Judge Lyle explained the consolidation of two counts of first-degree criminal mischief into two counts of first-degree arson. Under Alaska law, both crimes protect the same public interest. First-degree arson and first-degree criminal mischief, both Class A felonies, have the same potential sentencing range. “The double jeopardy analysis of these charges differs from other charges the court has ruled on in recent trials,” Lyle said. “But the written case is relevant to them.” Referring to the fires that occurred at the McKee residence and the Two Rivers Lodge.

The two arsonists had people inside the residence at the time of the crimes.

“The intent and conduct of the crime and arson are the same,” he said. Defendant committed a single act that caused each of the fires at the McKee residence and the Two Rivers residence. Thus, the criminal mischief and arson counts must be consolidated and the defendant will receive a single sentence for each of these properties.”

“This allows the terroristic threats count to be considered under the double jeopardy clause,” Judge Lyle said. “Theft, misdemeanor and arson laws primarily protect property interests. A terrorist threat protects people from fear by communicating threats that the situation is dangerous to people’s lives, that there is property.

Judge Lyle said that making a terrorist threat is classified as a crime against public administration in the criminal code. Not against person or property. “The terroristic threat sentence will not be combined with any other sentence and the defendant will receive a separate sentence from any other sentence,” Lyle said.

“Among fires like this one, where there was no loss of life or actual physical injury, I can’t see any recorded or unreported decisions being considered in the compilation.” “The defendant was involved in a series of fires that caused millions of dollars in damage. He directly endangered the lives of 10 people, some of whom were sleeping.” The judge continued: “He must have known he was likely to do this when he lit a match in the flat at around 2am when people were probably in bed.” Lyle also noted the Two Rivers Lodge fire, “And when he caught fire in a business that had an open sign in the window, he lit the fire.”

“Mr. Gallion wrote letters,” Judge Lyle continued. “To terrorize and humiliate the entire Two Rivers, Pleasant Valley Community for three months, in the summer of 2021. To set fire to an area that, according to his letter of June 2021, he knew had no fire protection.”

Judge Lyle stated that Gallion had forced members of the Two Rivers community to live in fear and cited a letter dated June 24, 2021 (the only letter presented to the court) that was “chilling”. .

“Because of their actions, the Two Rivers Community, the Pleasant Valley Community lost confidence in their neighbors, they lost a sense of security in their homes,” Lyle said, “Some of them lost everything they owned.”

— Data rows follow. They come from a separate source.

Lemma add_stock_keeps_existing_witness :
  Dict.get "MSFT" Demo.store = Some Demo.msft
  /\ Dict.mem (upper "aapl") Demo.store = true
  /\ Dict.get "MSFT"
       (snd (Crud.add_stock Demo.pyfloat Demo.nvda Demo.store))
     = Some Demo.msft
  /\ Crud.add_stock Demo.pyfloat
       {| symbol := "aapl"; name := "Other"; price := "1"; notes := None |}
       Demo.store
     = (Crud.Raised {| Crud.status_code := 400;
                       Crud.detail := "Stock already exists" |}, Demo.store).
Proof.
  split; [reflexivity|]. split; [reflexivity|]. split.
  - destruct (add_stock_keeps_existing Demo.pyfloat Demo.nvda Demo.store)
      as (Hkeep & _ & _).
    exact (Hkeep "MSFT" Demo.msft eq_refl).
  - destruct (add_stock_keeps_existing Demo.pyfloat
                {| symbol := "aapl"; name := "Other"; price := "1";
                   notes := None |} Demo.store) as (_ & Hraise & _).
    exact (Hraise eq_refl).
Defined.

Lemma add_stock_appends_witness :
  Dict.mem (upper "nvda") Demo.store = false
  /\ Dict.get "NVDA" (snd (Crud.add_stock Demo.pyfloat Demo.nvda Demo.store))
     = Some Demo.nvda
  /\ Crud.list_stocks Demo.pyfloat
       (snd (Crud.add_stock Demo.pyfloat Demo.nvda Demo.store))
     = [Demo.apple; Demo.msft; Demo.nvda].
Proof.
  split; [reflexivity|].
  destruct (add_stock_appends Demo.pyfloat Demo.nvda Demo.store eq_refl)
    as (_ & Hget & Hlist).
  split; [exact Hget | exact Hlist].
Defined.

Lemma add_stock_twice_refused_witness :
  upper "NVDA" = upper "nvda"
  /\ fst (Crud.add_stock Demo.pyfloat
            {| symbol := "NVDA"; name := "Nvidia Corp"; price := "141";
               notes := None |}
            (snd (Crud.add_stock Demo.pyfloat Demo.nvda Demo.store)))
     = Crud.Raised {| Crud.status_code := 400;
                      Crud.detail := "Stock already exists" |}.
Proof.
  split; [reflexivity|].
  rewrite (add_stock_twice_refused Demo.pyfloat Demo.nvda
             {| symbol := "NVDA"; name := "Nvidia Corp"; price := "141";
                notes := None |} Demo.store eq_refl).
  reflexivity.
Defined.

Lemma update_stock_replaces_witness :
  Dict.mem (upper "msft") Demo.store = true
  /\ Dict.mem (upper "nvda") Demo.store = false
  /\ Dict.get "MSFT"
       (snd (Crud.update_stock Demo.pyfloat "msft" Demo.nvda Demo.store))
     = Some {| symbol := "MSFT"; name := "Nvidia"; price := "140.2";
               notes := Some "watch" |}
  /\ Dict.keys
       (snd (Crud.update_stock Demo.pyfloat "msft" Demo.nvda Demo.store))
     = ["AAPL"; "MSFT"]
  /\ Crud.update_stock Demo.pyfloat "nvda" Demo.nvda Demo.store
     = (Crud.Raised {| Crud.status_code := 404;
                       Crud.detail := "Stock not found" |}, Demo.store).
Proof.
  split; [reflexivity|]. split; [reflexivity|].
  destruct (update_stock_replaces Demo.pyfloat "msft" Demo.nvda Demo.store)
    as [Hpresent _].
  destruct (Hpresent eq_refl) as (_ & Hget & _ & Hkeys).
  destruct (update_stock_replaces Demo.pyfloat "nvda" Demo.nvda Demo.store)
    as [_ Habsent].
  split; [exact Hget|]. split; [exact Hkeys | exact (Habsent eq_refl)].
Defined.

Lemma delete_stock_removes_witness :
  Dict.mem (upper "aapl") Demo.store = true
  /\ upper "Aapl" = upper "aapl"
  /\ snd (Crud.delete_stock Demo.pyfloat "aapl" Demo.store)
     = [("MSFT", Demo.msft)]
  /\ fst (Crud.delete_stock Demo.pyfloat "Aapl"
            (snd (Crud.delete_stock Demo.pyfloat "aapl" Demo.store)))
     = Crud.Raised {| Crud.status_code := 404;
                      Crud.detail := "Stock not found" |}.
Proof.
  split; [reflexivity|]. split; [reflexivity|].
  destruct (delete_stock_removes Demo.pyfloat "aapl" "Aapl" Demo.store
              eq_refl eq_refl) as (_ & _ & _ & Hfilter & Hagain).
  split; [exact Hfilter|]. rewrite Hagain. reflexivity.
Defined.

Lemma add_then_delete_restores_witness :
  Dict.mem (upper "nvda") Demo.store = false
  /\ upper "Nvda" = upper "nvda"
  /\ snd (Crud.delete_stock Demo.pyfloat "Nvda"
            (snd (Crud.add_stock Demo.pyfloat Demo.nvda Demo.store)))
     = Demo.store.
Proof.
  split; [reflexivity|]. split; [reflexivity|].
  exact (add_then_delete_restores Demo.pyfloat Demo.nvda "Nvda" Demo.store
           eq_refl eq_refl).
Defined.

Lemma crud_keeps_well_keyed_witness :
  Crud.well_keyed Demo.pyfloat Demo.store
  /\ Crud.well_keyed Demo.pyfloat
       (snd (Crud.add_stock Demo.pyfloat Demo.nvda Demo.store))
  /\ Crud.well_keyed Demo.pyfloat
       (snd (Crud.update_stock Demo.pyfloat "msft" Demo.nvda Demo.store))
  /\ Crud.well_keyed Demo.pyfloat
       (snd (Crud.delete_stock Demo.pyfloat "aapl" Demo.store)).
Proof.
  split; [exact demo_store_well_keyed|].
  destruct (crud_keeps_well_keyed Demo.pyfloat Demo.nvda "msft" Demo.store
              demo_store_well_keyed) as (Hadd & Hupd & _).
  destruct (crud_keeps_well_keyed Demo.pyfloat Demo.nvda "aapl" Demo.store
              demo_store_well_keyed) as (_ & _ & Hdel).
  split; [exact Hadd|]. split; [exact Hupd | exact Hdel].
Defined.

Lemma chat_touches_one_key_witness :
  NoDup (Dict.keys Demo.store)
  /\ (exists key, forall k, k <> key ->
        Dict.get k (snd (Demo.chat "remove msft" Demo.store))
        = Dict.get k Demo.store)
  /\ Dict.len Demo.store
     <= S (Dict.len (snd (Demo.chat "remove msft" Demo.store))).
Proof.
  destruct (chat_touches_one_key Demo.pyfloat Demo.float_of_str
              Demo.str_of_float "remove msft" Demo.store)
    as (Hkey & _ & Hlen).
  split; [exact (proj1 demo_store_well_keyed)|].
  split; [exact Hkey|]. exact (Hlen (proj1 demo_store_well_keyed)).
Defined.

Lemma chat_keeps_well_keyed_witness :
  Crud.well_keyed Demo.pyfloat Demo.store
  /\ Crud.well_keyed Demo.pyfloat
       (snd (Demo.chat "add nvda Nvidia Corp 140.2" Demo.store)).
Proof.
  split; [exact demo_store_well_keyed|].
  exact (chat_keeps_well_keyed Demo.pyfloat Demo.float_of_str
           Demo.str_of_float "add nvda Nvidia Corp 140.2" Demo.store
           demo_store_well_keyed).
Defined.

Lemma chat_blank_gets_usage_witness :
  all_space "   " = true
  /\ Demo.chat "   " Demo.store
     = ({| reply := usage_text; stocks := [Demo.apple; Demo.msft] |},
        Demo.store).
Proof.
  split; [reflexivity|].
  exact (chat_blank_gets_usage Demo.pyfloat Demo.float_of_str
           Demo.str_of_float "   " Demo.store eq_refl).
Defined.

Lemma chat_ignores_padding_witness :
  all_space "  " = true
  /\ all_space " " = true
  /\ Demo.chat (String.append "  " (String.append "remove aapl" " "))
       Demo.store
     = Demo.chat "remove aapl" Demo.store.
Proof.
  split; [reflexivity|]. split; [reflexivity|].
  exact (chat_ignores_padding Demo.pyfloat Demo.float_of_str
           Demo.str_of_float "  " " " "remove aapl" Demo.store
           eq_refl eq_refl).
Defined.

Lemma chat_case_insensitive_witness :
  split (strip "ADD msft Micro Soft 3.5") = ["ADD"; "msft"; "Micro"; "Soft"; "3.5"]
  /\ split (strip "add MSFT Micro Soft 3.5")
     = ["add"; "MSFT"; "Micro"; "Soft"; "3.5"]
  /\ lower "ADD" = lower "add"
  /\ upper "msft" = upper "MSFT"
  /\ Demo.chat "ADD msft Micro Soft 3.5" Demo.store
     = Demo.chat "add MSFT Micro Soft 3.5" Demo.store.
Proof.
  split; [reflexivity|]. split; [reflexivity|]. split; [reflexivity|].
  split; [reflexivity|].
  exact (chat_case_insensitive Demo.pyfloat Demo.float_of_str
           Demo.str_of_float "ADD msft Micro Soft 3.5"
           "add MSFT Micro Soft 3.5" Demo.store
           "ADD" "add" "msft" "MSFT" ["Micro"; "Soft"; "3.5"]
           eq_refl eq_refl eq_refl eq_refl).
Defined.

Lemma chat_remove_deletes_witness :
  split (strip "Remove aapl") = ["Remove"; "aapl"]
  /\ Dict.mem (upper "aapl") Demo.store = true
  /\ NoDup (Dict.keys Demo.store)
  /\ snd (Demo.chat "Remove aapl" Demo.store) = [("MSFT", Demo.msft)]
  /\ S (Dict.len (snd (Demo.chat "Remove aapl" Demo.store))) = 2
  /\ reply Demo.pyfloat
       (fst (Demo.chat "Remove aapl"
               (snd (Demo.chat "Remove aapl" Demo.store))))
     = "AAPL is not in your list.".
Proof.
  split; [reflexivity|]. split; [reflexivity|].
  split; [exact (proj1 demo_store_well_keyed)|].
  destruct (chat_remove_deletes Demo.pyfloat Demo.float_of_str
              Demo.str_of_float "Remove aapl" Demo.store "Remove" "aapl"
              eq_refl eq_refl eq_refl)
    as (_ & _ & Hfilter & Hlen & Hagain).
  split; [exact Hfilter|].
  split; [exact (Hlen (proj1 demo_store_well_keyed))|].
  unfold Demo.chat. rewrite Hagain. reflexivity.
Defined.

Lemma chat_add_then_remove_restores_witness :
  split (strip "add nvda Nvidia Corp 140.2")
  = ["add"; "nvda"; "Nvidia"; "Corp"; "140.2"]
  /\ Demo.float_of_str "140.2" = Some "140.2"
  /\ split (strip "remove NVDA") = ["remove"; "NVDA"]
  /\ Dict.mem (upper "nvda") Demo.store = false
  /\ snd (Demo.chat "remove NVDA"
            (snd (Demo.chat "add nvda Nvidia Corp 140.2" Demo.store)))
     = Demo.store.
Proof.
  split; [reflexivity|]. split; [reflexivity|]. split; [reflexivity|].
  split; [reflexivity|].
  apply (chat_add_then_remove_restores Demo.pyfloat Demo.float_of_str
           Demo.str_of_float "add nvda Nvidia Corp 140.2" "remove NVDA"
           Demo.store "add" "nvda" ["Nvidia"; "Corp"] "140.2" "140.2"
           "remove" "NVDA"); try reflexivity.
  discriminate.
Defined.

Lemma chat_add_position_witness :
  split (strip "add nvda Nvidia Corp 140.2")
  = ["add"; "nvda"; "Nvidia"; "Corp"; "140.2"]
  /\ Dict.mem (upper "nvda") Demo.store = false
  /\ stocks Demo.pyfloat
       (fst (Demo.chat "add nvda Nvidia Corp 140.2" Demo.store))
     = [Demo.apple; Demo.msft;
        {| symbol := "NVDA"; name := "Nvidia Corp"; price := "140.2";
           notes := None |}]
  /\ Dict.mem (upper "aapl") Demo.store = true
  /\ Dict.keys (snd (Demo.chat "add aapl Apple Inc 201" Demo.store))
     = ["AAPL"; "MSFT"].
Proof.
  split; [reflexivity|]. split; [reflexivity|].
  destruct (chat_add_position Demo.pyfloat Demo.float_of_str
              Demo.str_of_float "add nvda Nvidia Corp 140.2" Demo.store
              "add" "nvda" ["Nvidia"; "Corp"] "140.2" "140.2")
    as [Hnew _]; try reflexivity; try discriminate.
  destruct (chat_add_position Demo.pyfloat Demo.float_of_str
              Demo.str_of_float "add aapl Apple Inc 201" Demo.store
              "add" "aapl" ["Apple"; "Inc"] "201" "201")
    as [_ Hold]; try reflexivity; try discriminate.
  split; [exact (Hnew eq_refl)|]. split; [reflexivity|].
  exact (proj1 (Hold eq_refl)).
Defined.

Lyle stated that the case was “one of the most serious fires in the fire class that did not result in death or injury.”

Lyle’s decision took into account several factors, including, in this case, the likelihood of rehabilitation, prior criminal history, family support and Gallion’s expression of remorse for the impact of his crimes.

The composite sentence imposed by Judge Lyle was 37 years in prison, 13 years suspended and 10 years probation. Jamison Gallion must serve 24 years in prison.

Given the time Gallion has already served and a one-third reduction for good behavior, Gallion could be released from prison in 2037.

Gallion is expected to pay restitution to the victims from its Permanent Fund Dividend (PFD) and is also banned from contacting the victims or being on their property.